## [Exercise objective]
In the records that come next, find every line with "induction". Return those lines.

(Collected data)
_ _ _ _ _ _ _

Lemma norm_idem (k : bool) (v : value) : norm k (norm k v) = norm k v.
Proof.
  unfold norm, read_cell.
  destruct (is_na (write_cell v)) eqn:Ena; [reflexivity|].
  destruct k.
  - destruct (int_literal (write_cell v)) as [z|] eqn:Ez.
    + simpl. rewrite is_na_of_Z, int_literal_of_Z. reflexivity.
    + simpl. rewrite Ena, Ez. reflexivity.
  - simpl. rewrite Ena. reflexivity.
Qed.

(** A column in which some cells were replaced by what they are read
    as is read as the column was. *)
Lemma reread_normed (w w' : list value) :
  Forall2 (fun a b => b = a \/ b = norm (numeric_col (map write_cell w)) a) w w' ->
  reread w' = reread w.
Proof.
  intros H. set (k := numeric_col (map write_cell w)) in *.
  assert (Hk : numeric_col (map write_cell w') = k).
  { unfold k, numeric_col. clearbody k.
    induction H as [|a b w w' Hab _ IH]; [reflexivity|].
    simpl. rewrite IH. f_equal.
    destruct Hab as [-> | ->]; [reflexivity|apply norm_class]. }
  unfold reread. rewrite Hk. fold k. clearbody k. clear Hk.
  induction H as [|a b w w' Hab _ IH]; [reflexivity|].
  simpl. rewrite IH. f_equal.
  destruct Hab as [-> | ->]; [reflexivity|apply norm_idem].
Qed.

Lemma Forall2_maps {A B} (R : B -> B -> Prop) (f1 f2 : A -> B) (l : list A) :
  (forall x, In x l -> R (f1 x) (f2 x)) -> Forall2 R (map f1 l) (map f2 l).
Proof.
  induction l as [|x l IH]; simpl; intros H; constructor; auto.
Qed.

Lemma roundtrip_rows (h : frame) :
  read_csv (to_csv h)
  = map (fun r => tabulate (fun c =>
           norm (numeric_col (map write_cell (col c h))) (get c r))) h.
Proof.
  unfold read_csv, to_csv at 2. rewrite map_map. apply map_ext.
  intros r. apply row_ext. intros c. rewrite !get_tabulate.
  rewrite col_to_csv, get_row_map. reflexivity.
Qed.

_ _ _ _ _ _ _

## [Solved exercise]
    induction H as [|a b w w' Hab _ IH]; [reflexivity|].
  induction H as [|a b w w' Hab _ IH]; [reflexivity|].
  induction l as [|x l IH]; simpl; intros H; constructor; auto.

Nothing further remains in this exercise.